Isolate the crude produce using an appropriately small vacuum filtration
apparatus. Allow the crude product to dry and measure its melting
point. If the melting point is within five degrees of the literature value
(see below) , do not recrystallize the material.
8. If the melting point is not close to the literature value, it can be
recrystallized directly from 95% ethanol in the hood. Review the
procedure for recrystallization. Essentially, you dissolve your product in
the minimum necessary volume of hot ethanol, carry out a hot gravity
filtration, and let the hot ethanol solution stand undisturbed while it cools
slowly; this should lead to the formation of large colorless crystals. After
the first crop of crystals has been collected by vacuum filtration,
concentrate the mother liquor by boiling it to obtain a second crop of
pure material, which is also collected by vacuum filtration. Combine the
two crops of crystals, and after allowing the product to dry determine the
yield and melting point, and submit the sample to your TA. The reported
melting point of diphenylacetylene is 61°C.

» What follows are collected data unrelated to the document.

(** C10 on a fitted instance. *)
Lemma extrapolate_returns_None_witness :
  transform (Grid.fitted Grid.df_AAB 9).1 (Grid.fitted Grid.df_AAB 9).2
    [] {["mode" := VStr EXTRAP]} = Return RNone /\
  transform_plot (Grid.fitted Grid.df_AAB 9).1 (Grid.fitted Grid.df_AAB 9).2
    [] {["mode" := VStr EXTRAP]} = Return RNone.
Proof.
  apply (extrapolate_returns_None
           (Grid.fitted Grid.df_AAB 9).1 (Grid.fitted Grid.df_AAB 9).2
           fitted_AAB_is_fit).
Defined.

Lemma fitted_AAB_frame :
  (Grid.fitted Grid.df_AAB 9).1 !! _input_df (Grid.fitted Grid.df_AAB 9).2
  = Some Grid.fitted_AAB.
Proof. vm_compute. reflexivity. Qed.

Lemma fitted_two_cells_frame :
  (Grid.fitted Grid.df_two_cells 9).1 !! _input_df (Grid.fitted Grid.df_two_cells 9).2
  = Some Grid.fitted_two_cells.
Proof. vm_compute. reflexivity. Qed.

(** C5 on the records A, A, B: all three end on the centroid (64, 64). *)
Lemma fit_replaces_coordinates_by_centroid_witness :
  exists df',
    (Grid.fitted Grid.df_AAB 9).1 !! _input_df (Grid.fitted Grid.df_AAB 9).2 = Some df' /\
    df' = Grid.fitted_AAB /\
    (forall i j y1 y2,
       df_rows df' !! i = Some y1 -> df_rows df' !! j = Some y2 ->
       (i < 3)%nat -> (j < 3)%nat ->
       row_lat y1 = row_lat y2 /\ row_lng y1 = row_lng y2).
Proof.
  destruct (fit_replaces_coordinates_by_centroid 9
              (Grid.built_heap Grid.df_AAB) Grid.built_self Grid.df_AAB
              (Grid.fitted Grid.df_AAB 9).1 (Grid.fitted Grid.df_AAB 9).2)
    as (df' & Hdf' & Hrows & Hsame).
  - reflexivity.
  - exact fit_AAB_returns.
  - exists df'. split; [exact Hdf'|]. split.
    + rewrite fitted_AAB_frame in Hdf'. by injection Hdf'.
    + intros i j y1 y2 Hy1 Hy2 Hi Hj.
      destruct (lookup_lt_is_Some_2 (df_rows Grid.df_AAB) i Hi) as [x1 Hx1].
      destruct (lookup_lt_is_Some_2 (df_rows Grid.df_AAB) j Hj) as [x2 Hx2].
      apply (Hsame i j x1 x2 y1 y2 Hx1 Hx2 Hy1 Hy2).
      destruct i as [|[|[|i]]]; [| | |simpl in Hi; lia];
        destruct j as [|[|[|j]]]; try (simpl in Hj; lia);
        injection Hx1 as <-; injection Hx2 as <-; reflexivity.
Defined.

(** C7 on a history with a [fit] that returns and one that raises. *)
Lemma caller_dataset_is_never_modified_witness :
  exists h1 self,
    __init__ 0%nat "id" LAT LNG (Grid.caller_heap Grid.df_AAB) = (h1, Return self) /\
    (run [CallTransform [] ∅; CallFit 9; CallFit 16; CallTransformPlot [] ∅] (h1, self)).1
      !! 0%nat = Some Grid.df_AAB.
Proof.
  destruct (caller_dataset_is_never_modified
              (Grid.caller_heap Grid.df_AAB) 0%nat Grid.df_AAB "id" LAT LNG eq_refl)
    as (h1 & self & Hinit & _ & _ & _ & Hrun).
  exists h1, self. split; [exact Hinit|apply Hrun].
Defined.

(** On the two fitted records the cache key tells the pairs apart. *)
Lemma two_cells_keys_tell_pairs_apart (y1 y2 : Row) :
  y1 ∈ df_rows Grid.fitted_two_cells -> y2 ∈ df_rows Grid.fitted_two_cells ->
  _poly_cache_key (row_lat y1) (row_lng y1) = _poly_cache_key (row_lat y2) (row_lng y2) ->
  row_key y1 = row_key y2.
Proof.
  intros Hy1 Hy2.
  apply list_elem_of_lookup in Hy1 as [i Hy1].
  apply list_elem_of_lookup in Hy2 as [j Hy2].
  destruct i as [|[|i]]; [| |discriminate Hy1];
    (destruct j as [|[|j]]; [| |discriminate Hy2]);
    injection Hy1 as <-; injection Hy2 as <-; intros Hkey.
  - exact eq_refl.
  - exfalso. vm_compute in Hkey. discriminate Hkey.
  - exfalso. vm_compute in Hkey. discriminate Hkey.
  - exact eq_refl.
Qed.


End further.

(** C4 at resolution 9. *)
Lemma from_resolution_exact_constants_witness :
  exists e,
    H3Resolution.from_resolution 9 = Return e /\
    H3Resolution.resolution e = 9 /\
    H3Resolution.area_km2 e = 0.1053325%float /\
    H3Resolution.avg_edge_len_km e = 0.174375668%float.
Proof.
  destruct (from_resolution_exact_constants 9) as (e & He & Hr & _); [lia|].
  exists e. split; [exact He|]. split; [exact Hr|].
  injection He as <-. split; reflexivity.
Defined.

(** * Further properties *)

(** ** More on the resolution table *)

(** X1. [from_resolution] raises [IndexError] for every index below -16
    or above 15, and for an index [r] in -16..-1 returns the constants of
    resolution [r + 16] in an entry whose [resolution] is [r]. *)
Theorem from_resolution_wraps_or_raises (r : Z) :
  (r < -16 \/ 15 < r -> H3Resolution.from_resolution r = Raise IndexError) /\
  (-16 <= r < 0 ->
   exists area edge_len,
     H3Resolution.from_resolution (r + 16)
     = Return (H3Resolution.mk (r + 16) area edge_len) /\
     H3Resolution.from_resolution r = Return (H3Resolution.mk r area edge_len)).
Proof.
  unfold H3Resolution.from_resolution. split.
  - intros Hr. rewrite py_index_out_of_range by (simpl; lia). reflexivity.
  - intros Hr. rewrite (py_index_negative _ r) by (simpl; lia).
    change (Z.of_nat (length _resolution_values)) with 16.
    rewrite (Z.add_comm 16 r).
    destruct (py_index_in_range _resolution_values (r + 16)) as ([a e] & _ & ->);
      [simpl; lia|].
    exists a, e. split; reflexivity.
Qed.

Section more_fit.
Context `{W : World}.
Import DensityTransform.

Lemma mapM_Raise_elem {A B} (f : A -> result B) (l : list A) (x : A) (e : exn) :
  x ∈ l -> f x = Raise e -> exists e', mapM f l = Raise e'.
Proof.
  induction l as [|y l IH]; intros Hx He; [by apply elem_of_nil in Hx|].
  simpl. destruct (f y) as [b|e1] eqn:Hy; [|by exists e1].
  rewrite bind_Return_l.
  apply elem_of_cons in Hx as [->|Hx]; [congruence|].
  destruct (IH Hx He) as [e' ->]. by exists e'.
Qed.

Lemma mapM_Forall_Return {A B} (f : A -> result B) (l : list A) :
  Forall (fun x => exists y, f x = Return y) l -> exists k, mapM f l = Return k.
Proof.
  induction 1 as [|x l [y Hy] _ [k Hk]]; [by exists []|].
  exists (y :: k). simpl. rewrite Hy, bind_Return_l, Hk. reflexivity.
Qed.

(** X2. When [h3.geo_to_h3] raises for some record, [fit] raises and
    leaves the heap and the instance exactly as they were. *)
Theorem fit_changes_nothing_when_a_cell_lookup_raises r h self df row e :
  h !! _input_df self = Some df ->
  row ∈ df_rows df ->
  h3_geo_to_h3 (row_lat row) (row_lng row) r = Raise e ->
  exists e', fit r (h, self) = ((h, self), Raise e').
Proof.
  intros Hdf Hrow He.
  assert (exists e', h3_frame r df = Raise e') as [e' Hframe].
  { unfold h3_frame.
    destruct (mapM_Raise_elem (h3_row r) (df_rows df) row e Hrow) as [e' ->].
    - unfold h3_row. by rewrite He.
    - by exists e'. }
  exists e'. exact (fit_raising_in_grid_stage_changes_nothing r h self df e' Hdf Hframe).
Qed.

Your Lab Report should include answers to the following questions:
1. What results would have been obtained in this experiment if cisstilbene had been used instead of trans-stilbene as the starting
material? That is, would the intermediate or final products have been
different, and if so, how?
2. How could you determine whether the elimination step occurs by
the E1, or the E2 mechanism?
3. In this synthesis why do we first add two bromine atoms to transstilbene if we are just going to take them off again?
4. Why does the double elimination step require such a high
temperature to proceed? To figure this out, work carefully through
the anti-stereochemistry of the successive bimolecular eliminations.